## Your goal
For every line in the material below that holds "updateOperation", report the line.

## Excerpted data
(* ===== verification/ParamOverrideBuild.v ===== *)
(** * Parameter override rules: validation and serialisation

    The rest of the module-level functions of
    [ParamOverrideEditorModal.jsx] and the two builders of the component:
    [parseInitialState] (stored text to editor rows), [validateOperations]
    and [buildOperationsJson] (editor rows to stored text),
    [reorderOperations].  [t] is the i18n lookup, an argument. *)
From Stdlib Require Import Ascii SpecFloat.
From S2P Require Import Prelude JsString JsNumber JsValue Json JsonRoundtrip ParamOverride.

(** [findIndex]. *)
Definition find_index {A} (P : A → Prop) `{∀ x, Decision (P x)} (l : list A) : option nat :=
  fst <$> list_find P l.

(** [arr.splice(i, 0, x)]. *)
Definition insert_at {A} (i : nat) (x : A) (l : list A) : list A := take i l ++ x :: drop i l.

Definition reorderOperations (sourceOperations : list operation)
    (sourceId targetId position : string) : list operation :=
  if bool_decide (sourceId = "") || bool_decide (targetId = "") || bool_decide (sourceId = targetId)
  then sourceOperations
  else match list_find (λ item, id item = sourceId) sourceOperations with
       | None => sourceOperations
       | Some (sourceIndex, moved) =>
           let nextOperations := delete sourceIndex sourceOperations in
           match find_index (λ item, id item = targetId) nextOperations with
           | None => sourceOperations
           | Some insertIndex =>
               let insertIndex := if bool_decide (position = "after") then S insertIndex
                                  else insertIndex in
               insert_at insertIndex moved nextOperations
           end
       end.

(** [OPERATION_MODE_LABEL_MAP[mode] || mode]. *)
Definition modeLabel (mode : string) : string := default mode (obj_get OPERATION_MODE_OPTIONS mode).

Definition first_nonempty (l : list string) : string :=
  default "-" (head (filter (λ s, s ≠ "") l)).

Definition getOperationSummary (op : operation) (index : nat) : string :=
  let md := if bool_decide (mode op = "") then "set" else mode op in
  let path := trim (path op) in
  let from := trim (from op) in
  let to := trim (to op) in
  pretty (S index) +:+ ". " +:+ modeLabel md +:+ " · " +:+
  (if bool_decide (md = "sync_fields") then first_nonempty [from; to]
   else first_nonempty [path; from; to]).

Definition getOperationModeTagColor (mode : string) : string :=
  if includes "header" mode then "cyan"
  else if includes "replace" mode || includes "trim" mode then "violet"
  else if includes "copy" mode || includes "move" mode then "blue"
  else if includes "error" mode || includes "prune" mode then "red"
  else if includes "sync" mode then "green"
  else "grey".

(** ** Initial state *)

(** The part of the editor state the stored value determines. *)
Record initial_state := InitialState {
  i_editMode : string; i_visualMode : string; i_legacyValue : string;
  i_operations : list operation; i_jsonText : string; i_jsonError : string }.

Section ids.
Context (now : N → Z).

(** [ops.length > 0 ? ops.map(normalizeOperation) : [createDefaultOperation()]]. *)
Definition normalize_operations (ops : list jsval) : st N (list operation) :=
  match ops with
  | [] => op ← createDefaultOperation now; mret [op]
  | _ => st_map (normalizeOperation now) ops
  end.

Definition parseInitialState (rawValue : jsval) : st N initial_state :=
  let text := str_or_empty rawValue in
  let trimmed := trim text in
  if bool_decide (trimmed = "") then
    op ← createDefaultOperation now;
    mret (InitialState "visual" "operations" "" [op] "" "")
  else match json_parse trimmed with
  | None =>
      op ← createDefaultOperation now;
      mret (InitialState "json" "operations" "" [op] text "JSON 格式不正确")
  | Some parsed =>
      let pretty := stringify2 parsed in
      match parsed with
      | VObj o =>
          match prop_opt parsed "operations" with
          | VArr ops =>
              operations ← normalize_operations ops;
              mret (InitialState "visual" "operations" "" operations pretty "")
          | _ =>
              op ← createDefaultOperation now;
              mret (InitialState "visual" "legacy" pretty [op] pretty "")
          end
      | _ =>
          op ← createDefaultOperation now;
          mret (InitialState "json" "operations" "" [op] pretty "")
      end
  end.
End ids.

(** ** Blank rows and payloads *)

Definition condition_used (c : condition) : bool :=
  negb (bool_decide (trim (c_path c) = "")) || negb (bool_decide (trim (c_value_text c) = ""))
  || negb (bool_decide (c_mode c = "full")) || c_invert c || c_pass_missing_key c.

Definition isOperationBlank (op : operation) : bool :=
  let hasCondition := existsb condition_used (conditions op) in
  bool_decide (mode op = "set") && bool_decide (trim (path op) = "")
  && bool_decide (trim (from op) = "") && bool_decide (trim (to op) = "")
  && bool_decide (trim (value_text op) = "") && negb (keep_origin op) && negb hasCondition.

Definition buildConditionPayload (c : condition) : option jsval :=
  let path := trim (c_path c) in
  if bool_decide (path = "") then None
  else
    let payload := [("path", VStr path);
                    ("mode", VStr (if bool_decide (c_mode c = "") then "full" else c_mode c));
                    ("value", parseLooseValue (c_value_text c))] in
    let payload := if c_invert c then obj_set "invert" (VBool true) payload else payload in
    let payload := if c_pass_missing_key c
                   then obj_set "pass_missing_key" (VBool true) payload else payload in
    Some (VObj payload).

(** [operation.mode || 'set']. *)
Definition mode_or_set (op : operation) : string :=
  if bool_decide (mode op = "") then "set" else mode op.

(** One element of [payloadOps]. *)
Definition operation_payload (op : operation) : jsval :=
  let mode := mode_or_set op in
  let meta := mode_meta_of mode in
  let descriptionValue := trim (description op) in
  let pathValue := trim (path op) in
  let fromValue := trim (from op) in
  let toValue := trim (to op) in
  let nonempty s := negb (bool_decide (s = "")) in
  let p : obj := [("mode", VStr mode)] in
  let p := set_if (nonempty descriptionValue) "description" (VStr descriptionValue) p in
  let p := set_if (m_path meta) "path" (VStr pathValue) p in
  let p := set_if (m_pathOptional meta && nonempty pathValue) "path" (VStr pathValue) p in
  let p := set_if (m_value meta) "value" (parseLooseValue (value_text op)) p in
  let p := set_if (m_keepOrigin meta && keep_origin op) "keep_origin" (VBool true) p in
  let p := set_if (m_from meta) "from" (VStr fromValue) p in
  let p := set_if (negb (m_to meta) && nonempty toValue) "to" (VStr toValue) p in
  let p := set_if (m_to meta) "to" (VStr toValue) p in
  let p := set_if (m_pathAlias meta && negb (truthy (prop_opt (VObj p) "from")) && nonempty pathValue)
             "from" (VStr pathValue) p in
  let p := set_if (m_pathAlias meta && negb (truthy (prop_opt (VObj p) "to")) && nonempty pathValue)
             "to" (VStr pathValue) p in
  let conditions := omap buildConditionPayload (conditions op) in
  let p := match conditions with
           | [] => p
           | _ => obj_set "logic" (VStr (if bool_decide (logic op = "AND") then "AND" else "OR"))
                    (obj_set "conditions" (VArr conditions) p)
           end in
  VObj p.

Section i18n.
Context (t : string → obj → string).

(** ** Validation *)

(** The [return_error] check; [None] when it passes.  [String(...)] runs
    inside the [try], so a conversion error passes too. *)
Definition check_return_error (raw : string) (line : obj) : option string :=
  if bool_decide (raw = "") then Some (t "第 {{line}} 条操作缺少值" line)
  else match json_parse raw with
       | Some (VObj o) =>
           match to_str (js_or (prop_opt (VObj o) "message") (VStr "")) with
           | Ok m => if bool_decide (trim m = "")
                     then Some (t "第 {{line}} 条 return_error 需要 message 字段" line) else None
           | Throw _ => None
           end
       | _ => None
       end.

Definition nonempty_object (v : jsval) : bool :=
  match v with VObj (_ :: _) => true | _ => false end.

* * *

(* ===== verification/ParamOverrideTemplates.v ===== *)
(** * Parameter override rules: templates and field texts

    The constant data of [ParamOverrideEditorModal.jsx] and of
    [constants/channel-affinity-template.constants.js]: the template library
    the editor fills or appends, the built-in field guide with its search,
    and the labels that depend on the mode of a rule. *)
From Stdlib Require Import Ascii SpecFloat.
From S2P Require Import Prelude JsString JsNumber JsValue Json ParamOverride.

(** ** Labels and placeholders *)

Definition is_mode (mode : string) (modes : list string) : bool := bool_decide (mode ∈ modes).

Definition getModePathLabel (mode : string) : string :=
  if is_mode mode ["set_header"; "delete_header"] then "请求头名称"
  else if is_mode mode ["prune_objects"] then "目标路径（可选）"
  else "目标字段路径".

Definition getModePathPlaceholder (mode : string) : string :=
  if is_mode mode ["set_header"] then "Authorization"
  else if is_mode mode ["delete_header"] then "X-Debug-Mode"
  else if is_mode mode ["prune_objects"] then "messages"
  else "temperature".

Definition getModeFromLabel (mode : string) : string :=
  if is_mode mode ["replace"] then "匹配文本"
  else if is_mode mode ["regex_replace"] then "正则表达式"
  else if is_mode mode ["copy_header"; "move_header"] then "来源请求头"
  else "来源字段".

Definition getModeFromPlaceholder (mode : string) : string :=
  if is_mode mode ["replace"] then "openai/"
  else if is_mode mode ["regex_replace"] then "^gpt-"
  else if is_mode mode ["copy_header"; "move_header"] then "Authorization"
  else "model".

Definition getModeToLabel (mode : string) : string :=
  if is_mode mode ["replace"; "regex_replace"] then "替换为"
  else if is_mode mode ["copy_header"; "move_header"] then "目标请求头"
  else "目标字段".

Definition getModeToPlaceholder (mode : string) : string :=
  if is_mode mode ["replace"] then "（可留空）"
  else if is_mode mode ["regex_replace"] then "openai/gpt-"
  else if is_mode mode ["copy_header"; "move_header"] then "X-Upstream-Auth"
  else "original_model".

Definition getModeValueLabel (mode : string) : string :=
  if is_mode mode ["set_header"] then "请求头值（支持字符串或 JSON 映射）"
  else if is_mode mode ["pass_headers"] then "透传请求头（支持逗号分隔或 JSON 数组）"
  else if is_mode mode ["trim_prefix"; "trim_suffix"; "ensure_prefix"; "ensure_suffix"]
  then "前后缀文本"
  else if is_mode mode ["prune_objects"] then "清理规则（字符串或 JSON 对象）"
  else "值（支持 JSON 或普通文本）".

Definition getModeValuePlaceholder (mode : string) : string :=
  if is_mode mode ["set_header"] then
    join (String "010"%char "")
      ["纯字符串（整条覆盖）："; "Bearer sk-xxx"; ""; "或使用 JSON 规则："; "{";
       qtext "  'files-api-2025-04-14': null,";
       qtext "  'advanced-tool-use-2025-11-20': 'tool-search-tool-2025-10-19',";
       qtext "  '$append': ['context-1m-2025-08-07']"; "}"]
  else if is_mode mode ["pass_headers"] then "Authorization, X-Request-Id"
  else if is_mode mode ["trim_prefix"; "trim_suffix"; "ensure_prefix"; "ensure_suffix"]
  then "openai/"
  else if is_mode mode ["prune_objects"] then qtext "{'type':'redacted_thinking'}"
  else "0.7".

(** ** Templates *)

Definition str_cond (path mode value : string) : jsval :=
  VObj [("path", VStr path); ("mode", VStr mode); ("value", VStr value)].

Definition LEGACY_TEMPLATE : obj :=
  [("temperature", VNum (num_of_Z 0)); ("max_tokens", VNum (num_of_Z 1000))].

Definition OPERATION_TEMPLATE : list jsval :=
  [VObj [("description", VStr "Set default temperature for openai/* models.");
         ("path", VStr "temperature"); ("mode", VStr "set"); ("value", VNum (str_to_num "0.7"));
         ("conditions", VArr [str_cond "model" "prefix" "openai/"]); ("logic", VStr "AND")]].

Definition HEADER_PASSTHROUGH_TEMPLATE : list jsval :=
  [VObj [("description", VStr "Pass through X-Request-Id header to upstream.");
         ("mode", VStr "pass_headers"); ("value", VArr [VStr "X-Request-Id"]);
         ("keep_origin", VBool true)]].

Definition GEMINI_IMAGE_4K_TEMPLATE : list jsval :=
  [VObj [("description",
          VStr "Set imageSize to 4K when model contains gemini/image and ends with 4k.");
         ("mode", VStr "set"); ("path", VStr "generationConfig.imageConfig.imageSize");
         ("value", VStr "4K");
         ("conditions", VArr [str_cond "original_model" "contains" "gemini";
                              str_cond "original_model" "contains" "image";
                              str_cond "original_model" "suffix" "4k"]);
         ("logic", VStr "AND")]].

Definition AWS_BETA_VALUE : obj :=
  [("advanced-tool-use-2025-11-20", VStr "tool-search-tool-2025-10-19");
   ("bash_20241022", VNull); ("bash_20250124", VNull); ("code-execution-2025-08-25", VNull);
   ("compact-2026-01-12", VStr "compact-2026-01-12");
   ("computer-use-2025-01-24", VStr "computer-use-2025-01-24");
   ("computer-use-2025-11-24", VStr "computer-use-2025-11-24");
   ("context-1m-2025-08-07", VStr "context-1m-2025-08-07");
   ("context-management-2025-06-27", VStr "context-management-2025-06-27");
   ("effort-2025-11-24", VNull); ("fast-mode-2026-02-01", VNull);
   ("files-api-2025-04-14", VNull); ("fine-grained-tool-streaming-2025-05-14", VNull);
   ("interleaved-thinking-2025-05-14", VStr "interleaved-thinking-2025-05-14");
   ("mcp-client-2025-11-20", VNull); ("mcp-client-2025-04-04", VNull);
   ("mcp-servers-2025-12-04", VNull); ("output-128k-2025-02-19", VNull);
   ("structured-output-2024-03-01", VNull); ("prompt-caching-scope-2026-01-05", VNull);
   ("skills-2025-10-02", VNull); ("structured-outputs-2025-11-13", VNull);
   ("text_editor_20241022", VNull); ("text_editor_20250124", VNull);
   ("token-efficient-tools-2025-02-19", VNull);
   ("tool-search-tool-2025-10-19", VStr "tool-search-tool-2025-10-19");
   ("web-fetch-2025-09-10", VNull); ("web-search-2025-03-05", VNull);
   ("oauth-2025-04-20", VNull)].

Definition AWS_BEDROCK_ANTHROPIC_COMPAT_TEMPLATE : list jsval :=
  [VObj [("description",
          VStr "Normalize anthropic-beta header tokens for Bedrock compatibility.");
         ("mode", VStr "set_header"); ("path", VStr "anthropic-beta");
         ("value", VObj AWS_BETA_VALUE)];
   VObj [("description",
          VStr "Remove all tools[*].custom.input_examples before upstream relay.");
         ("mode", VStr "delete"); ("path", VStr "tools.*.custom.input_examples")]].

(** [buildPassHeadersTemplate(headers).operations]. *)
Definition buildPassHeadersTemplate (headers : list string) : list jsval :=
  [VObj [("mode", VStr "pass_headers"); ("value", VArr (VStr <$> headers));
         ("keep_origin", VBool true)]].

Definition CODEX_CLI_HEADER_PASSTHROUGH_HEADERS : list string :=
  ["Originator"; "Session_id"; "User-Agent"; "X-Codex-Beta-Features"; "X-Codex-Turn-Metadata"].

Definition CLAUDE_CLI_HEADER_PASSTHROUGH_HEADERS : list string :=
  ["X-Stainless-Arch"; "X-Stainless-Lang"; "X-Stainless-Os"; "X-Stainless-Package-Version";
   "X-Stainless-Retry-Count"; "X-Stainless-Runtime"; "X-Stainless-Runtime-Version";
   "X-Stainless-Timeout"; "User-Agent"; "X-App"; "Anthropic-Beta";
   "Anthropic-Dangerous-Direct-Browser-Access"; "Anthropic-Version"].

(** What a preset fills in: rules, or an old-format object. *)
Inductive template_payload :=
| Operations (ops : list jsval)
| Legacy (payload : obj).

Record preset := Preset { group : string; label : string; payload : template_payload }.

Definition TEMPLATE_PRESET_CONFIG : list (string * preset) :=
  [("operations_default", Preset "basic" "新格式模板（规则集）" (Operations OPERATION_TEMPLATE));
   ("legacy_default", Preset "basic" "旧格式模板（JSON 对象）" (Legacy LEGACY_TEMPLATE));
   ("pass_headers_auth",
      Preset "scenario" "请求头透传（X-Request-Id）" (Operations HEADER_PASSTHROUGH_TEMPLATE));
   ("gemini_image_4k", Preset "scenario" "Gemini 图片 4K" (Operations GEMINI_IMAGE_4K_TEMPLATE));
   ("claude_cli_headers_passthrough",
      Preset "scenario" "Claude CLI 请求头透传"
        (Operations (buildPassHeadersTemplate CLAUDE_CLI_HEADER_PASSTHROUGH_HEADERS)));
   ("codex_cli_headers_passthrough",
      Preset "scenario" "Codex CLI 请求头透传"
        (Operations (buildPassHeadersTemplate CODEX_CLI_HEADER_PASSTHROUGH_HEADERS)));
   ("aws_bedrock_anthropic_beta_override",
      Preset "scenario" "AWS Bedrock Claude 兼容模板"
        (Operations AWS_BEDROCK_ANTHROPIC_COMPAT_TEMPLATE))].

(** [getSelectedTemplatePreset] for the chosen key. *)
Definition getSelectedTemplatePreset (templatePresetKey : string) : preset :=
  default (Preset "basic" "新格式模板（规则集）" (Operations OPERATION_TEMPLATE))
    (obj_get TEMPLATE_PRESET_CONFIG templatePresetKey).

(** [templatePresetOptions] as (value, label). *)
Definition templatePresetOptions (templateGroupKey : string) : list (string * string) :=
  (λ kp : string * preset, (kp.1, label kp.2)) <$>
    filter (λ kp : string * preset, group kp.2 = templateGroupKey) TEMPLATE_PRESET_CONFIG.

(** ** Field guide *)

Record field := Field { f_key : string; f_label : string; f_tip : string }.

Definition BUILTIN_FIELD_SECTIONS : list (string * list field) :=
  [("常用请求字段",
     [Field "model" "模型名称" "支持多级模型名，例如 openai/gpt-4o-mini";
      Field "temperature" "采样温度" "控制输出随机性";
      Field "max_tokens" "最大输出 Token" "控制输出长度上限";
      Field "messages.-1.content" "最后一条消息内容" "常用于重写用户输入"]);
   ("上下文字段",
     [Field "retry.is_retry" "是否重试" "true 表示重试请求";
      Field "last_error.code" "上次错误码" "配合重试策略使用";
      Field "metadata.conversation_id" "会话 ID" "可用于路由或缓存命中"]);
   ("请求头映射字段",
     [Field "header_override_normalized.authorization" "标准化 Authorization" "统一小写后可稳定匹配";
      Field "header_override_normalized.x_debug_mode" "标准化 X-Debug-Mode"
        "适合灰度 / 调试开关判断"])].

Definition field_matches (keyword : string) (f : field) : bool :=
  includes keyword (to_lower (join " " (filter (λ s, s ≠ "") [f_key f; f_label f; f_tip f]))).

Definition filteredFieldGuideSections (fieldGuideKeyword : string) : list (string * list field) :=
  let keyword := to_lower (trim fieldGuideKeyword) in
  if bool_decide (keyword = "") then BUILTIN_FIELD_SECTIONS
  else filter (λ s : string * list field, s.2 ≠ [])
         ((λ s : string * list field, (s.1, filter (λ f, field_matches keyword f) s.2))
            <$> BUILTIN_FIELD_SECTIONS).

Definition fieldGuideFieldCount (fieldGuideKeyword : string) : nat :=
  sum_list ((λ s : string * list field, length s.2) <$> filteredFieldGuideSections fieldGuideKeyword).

* * *

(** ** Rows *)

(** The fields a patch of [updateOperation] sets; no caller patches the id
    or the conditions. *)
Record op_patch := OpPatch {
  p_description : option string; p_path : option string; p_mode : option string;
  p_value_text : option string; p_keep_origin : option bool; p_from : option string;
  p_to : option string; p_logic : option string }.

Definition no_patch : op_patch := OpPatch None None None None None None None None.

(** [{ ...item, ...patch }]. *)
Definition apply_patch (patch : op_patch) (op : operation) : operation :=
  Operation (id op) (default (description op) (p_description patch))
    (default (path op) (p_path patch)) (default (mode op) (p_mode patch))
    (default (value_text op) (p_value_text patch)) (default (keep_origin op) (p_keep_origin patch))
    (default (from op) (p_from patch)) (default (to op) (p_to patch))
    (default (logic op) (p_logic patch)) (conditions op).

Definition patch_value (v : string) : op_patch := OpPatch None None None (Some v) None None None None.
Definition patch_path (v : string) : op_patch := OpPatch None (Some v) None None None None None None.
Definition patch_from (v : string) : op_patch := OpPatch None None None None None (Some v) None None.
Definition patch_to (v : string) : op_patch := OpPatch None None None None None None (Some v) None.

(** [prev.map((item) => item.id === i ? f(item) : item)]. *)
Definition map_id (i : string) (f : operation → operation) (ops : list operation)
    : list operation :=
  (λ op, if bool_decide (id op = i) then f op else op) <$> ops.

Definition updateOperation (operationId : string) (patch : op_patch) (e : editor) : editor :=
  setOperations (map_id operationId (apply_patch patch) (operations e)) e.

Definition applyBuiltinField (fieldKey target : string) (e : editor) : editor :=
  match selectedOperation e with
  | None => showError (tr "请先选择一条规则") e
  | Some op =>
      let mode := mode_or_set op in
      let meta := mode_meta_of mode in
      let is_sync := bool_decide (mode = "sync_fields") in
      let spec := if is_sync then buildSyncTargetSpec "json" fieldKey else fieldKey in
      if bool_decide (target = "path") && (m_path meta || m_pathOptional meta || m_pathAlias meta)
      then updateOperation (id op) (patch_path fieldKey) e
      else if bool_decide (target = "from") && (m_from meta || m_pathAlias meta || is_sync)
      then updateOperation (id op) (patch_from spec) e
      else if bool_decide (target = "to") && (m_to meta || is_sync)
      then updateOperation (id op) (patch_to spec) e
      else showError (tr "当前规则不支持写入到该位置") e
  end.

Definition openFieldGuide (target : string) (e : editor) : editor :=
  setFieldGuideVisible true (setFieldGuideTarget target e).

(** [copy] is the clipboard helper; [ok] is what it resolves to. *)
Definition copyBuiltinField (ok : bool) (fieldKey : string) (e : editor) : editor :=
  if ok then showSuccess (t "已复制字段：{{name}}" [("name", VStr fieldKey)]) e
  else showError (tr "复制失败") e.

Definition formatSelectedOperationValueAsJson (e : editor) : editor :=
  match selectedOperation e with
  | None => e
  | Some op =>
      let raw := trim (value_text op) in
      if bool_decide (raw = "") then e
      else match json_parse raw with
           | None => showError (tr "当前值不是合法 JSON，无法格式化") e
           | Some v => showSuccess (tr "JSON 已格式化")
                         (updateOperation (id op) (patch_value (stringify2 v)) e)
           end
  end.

## Response to this task
(** The fields a patch of [updateOperation] sets; no caller patches the id
Definition updateOperation (operationId : string) (patch : op_patch) (e : editor) : editor :=
      then updateOperation (id op) (patch_path fieldKey) e
      then updateOperation (id op) (patch_from spec) e
      then updateOperation (id op) (patch_to spec) e
                         (updateOperation (id op) (patch_value (stringify2 v)) e)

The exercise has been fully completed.